O Crescente Favoritismo de Mikey Madison

    Anora, dirigido por Sean Baker e protagonizado por Mikey Madison, tem seus méritos e merece estar na disputa. No entanto, muitos brasileiros, sejam cinéfilos ou apenas entusiastas do Oscar, podem ter dificuldade em aceitar uma eventual vitória de Madison sobre Fernanda Torres. A situação lembra a polêmica de 1999, quando Gwyneth Paltrow venceu o Oscar de Melhor Atriz contra Fernanda Montenegro, decisão amplamente criticada até hoje. A grande diferença, no entanto, é que Mikey Madison entrega uma atuação amplamente elogiada e não conta com um lobista poderoso como Harvey Weinstein para garantir sua premiação.

    Além disso, Mikey Madison tem ganhado força nas premiações da crítica, acumulando vitórias importantes em festivais e associações de críticos. Seu desempenho em Anora vem sendo comparado ao de atrizes consagradas e, nas últimas semanas, a narrativa de sua possível vitória no Oscar tem se fortalecido. A Academia tem demonstrado uma tendência a premiar atuações que desafiam convenções e trazem um realismo cru para a tela, algo que Madison entrega com maestria.

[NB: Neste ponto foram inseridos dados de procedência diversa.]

Lemma Sys_step_Inv e s s' : Inv s → step e s = Some s' → Inv s'.
Proof.
  intros HI E. destruct e as [|g rd id addrs st at_|g|d| |g d b|d ok|d|a st at_|d at_|mtu]; cbn [step] in E; unfold on in E.
  - injection E as <-. destruct HI as [Hc Ho]. split; [done|]. intros g d. cbn [s_w s_hs s_log s_taken]. rewrite Ho. f_equal.
    unfold held. destruct (s_hs s !! g) eqn:Eg; [by rewrite (lookup_app_l_Some _ _ _ _ Eg)|].
    rewrite lookup_app, Eg. by destruct (g - length (s_hs s))%nat.
  - destruct (s_hs s !! g) as [[]|] eqn:Eg; try done. destruct (handle_turn _ _ _ _ _ _ _) as [[h w]|] eqn:Eh; [|done].
    injection E as <-. by eapply Inv_read.
  - destruct (s_hs s !! g) as [h|] eqn:Eg; [|done]. cbn in E. destruct (handle_resume g h (s_w s)) as [[[h'|] w]|] eqn:Eh; try done.
    injection E as <-. by eapply Inv_resume.
  - unfold GetRecv in E. destruct ((conn d ≫= _) (s_w s)) as [[r w]|] eqn:Eg; [|done].
    apply bind_inv in Eg as (c & w1 & Ec & [= <- <-]). unfold conn in Ec. destruct (w_conns (s_w s) !! d) as [c0|] eqn:Ecd; [|done].
    injection Ec as <- <-. unfold ByteChan_Receive in E. destruct (try_recv (Receiver (c_Transport c0))) as [[[x|] r']|] eqn:Er; try done.
    rewrite Ecd in E. injection E as <-. by apply Inv_receive.
  - unfold Accept in E. unfold mbind, GoM_bind, get, mret, GoM_ret in E. destruct (try_recv (l_newConns (s_w s))) as [[[x|] c']|]; try done. injection E as <-. by apply Inv_same.
  - unfold conn in E. destruct (w_conns (s_w s) !! d) as [c|] eqn:Ec; [|done].
    destruct (Duplex_Send g b (c_Transport c)) as [[o t]|] eqn:Es; [|done]. injection E as <-. apply Inv_same; [done|].
    apply recvs_put. unfold Duplex_Send in Es. destruct (ByteChan_Send _ _ _) as [[? ?]|]; [|done]. injection Es as <- <-. cbn; by apply recvs_lookup.
  - destruct (sender_sends d ok (s_w s)) as [[[] w]|] eqn:Es; try done. injection E as <-. apply Inv_same; [done|].
    by apply (sender_sends_recvs d ok _ _ _ Es).
  - destruct (sender_stops d (s_w s)) as [[[] w]|] eqn:Es; try done. injection E as <-. apply Inv_same; [done|].
    by apply (sender_stops_recvs d _ _ _ Es).
  - destruct (Dial a st at_ (s_w s)) as [[r w]|] eqn:Ed; [|done]. injection E as <-.
    pose proof (dialled_recvs _ _ _ (Dial_conns _ _ _ _ _ _ Ed)) as Hd. destruct r; [apply Inv_new; [done|apply Hd]|by apply Inv_same].
  - destruct (DelConn d at_ (s_w s)) as [[r w]|] eqn:Ed; [|done]. injection E as <-. apply Inv_same; [done|].
    apply recvs_eq. exact (keeps_DelConn (w_conns (s_w s)) d at_ _ eq_refl _ _ Ed).
  - destruct (SetMTU mtu (s_w s)) as [[r w]|] eqn:Ed; [|done]. injection E as <-. apply Inv_same; [done|].
    apply recvs_eq. exact (keeps_SetMTU (w_conns (s_w s)) mtu _ eq_refl _ _ Ed).
Qed.

Lemma fresh_Inv host mtu : Inv (fresh host mtu).
Proof. split; [done|]. intros g d. by destruct g, d. Qed.

(** C18: However the goroutines take turns, and whatever the application does: the chunks
    of a stream that were found to belong to a connection are those the application
    took from it, then those waiting in its receiver, then one held while the new
    connection waits to be accepted - each once and in the order they were read. *)
Theorem chunks_in_order host mtu s g d : rtc steps (fresh host mtu) s →
  routed_to g d (s_log s) = tagged g (taken_from d (s_taken s) ++ waiting (s_w s) d) ++ held (s_hs s) g d.
Proof.
  intros Hr. assert (Inv s) as [_ Ho]; [|apply Ho].
  remember (fresh host mtu) as s0 eqn:E. assert (Inv s0) as HI by (subst; apply fresh_Inv). clear E.
  induction Hr as [|s1 s2 s3 [e He] _ IH]; [done|]. apply IH. by eapply Sys_step_Inv.
Qed.

(** ** The sending side *)

(** The writer and the sending channel of every connection. *)
Definition outlets (w : World) : list (Writer * ByteChan) := (λ c, (c_rw c, Sender (c_Transport c))) <$> w_conns w.

(** Nothing but new connections, with nothing sent. *)
Definition grown (w w' : World) : Prop := ∃ n, outlets w' = outlets w ++ replicate n (MkWriter false [], NewByteChan 0).

Lemma grown_same w w' : w_conns w' = w_conns w → grown w w'.
Proof. intros E. exists 0%nat. unfold outlets. by rewrite E, app_nil_r. Qed.

Lemma grown_trans w1 w2 w3 : grown w1 w2 → grown w2 w3 → grown w1 w3.
Proof. intros [n E] [m E']. exists (n + m)%nat. by rewrite E', E, <- app_assoc, replicate_add. Qed.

O Que Esperar da Noite do Oscar

    Diante desse cenário, Fernanda Torres enfrenta uma concorrência feroz. Independentemente do resultado, sua indicação já representa uma enorme conquista para o cinema brasileiro. Além disso, esta edição do Oscar reflete não apenas o talento das indicadas, mas também uma mudança nos temas e narrativas que ganham destaque na premiação, evidenciando uma indústria em transformação. A noite do Oscar promete emoções intensas e reviravoltas, e tudo indica que a disputa será acirrada até o último momento.

    Porém, é importante destacar que Ainda Estou Aqui e a atuação de Fernanda Torres estão acima de qualquer prêmio. O circuito que o filme está percorrendo e o impacto de sua performance já consolidam seu valor artístico e cultural, independentemente do resultado da premiação. A indicação é um reconhecimento, mas o verdadeiro mérito está no legado que a obra e a atriz deixarão para o cinema.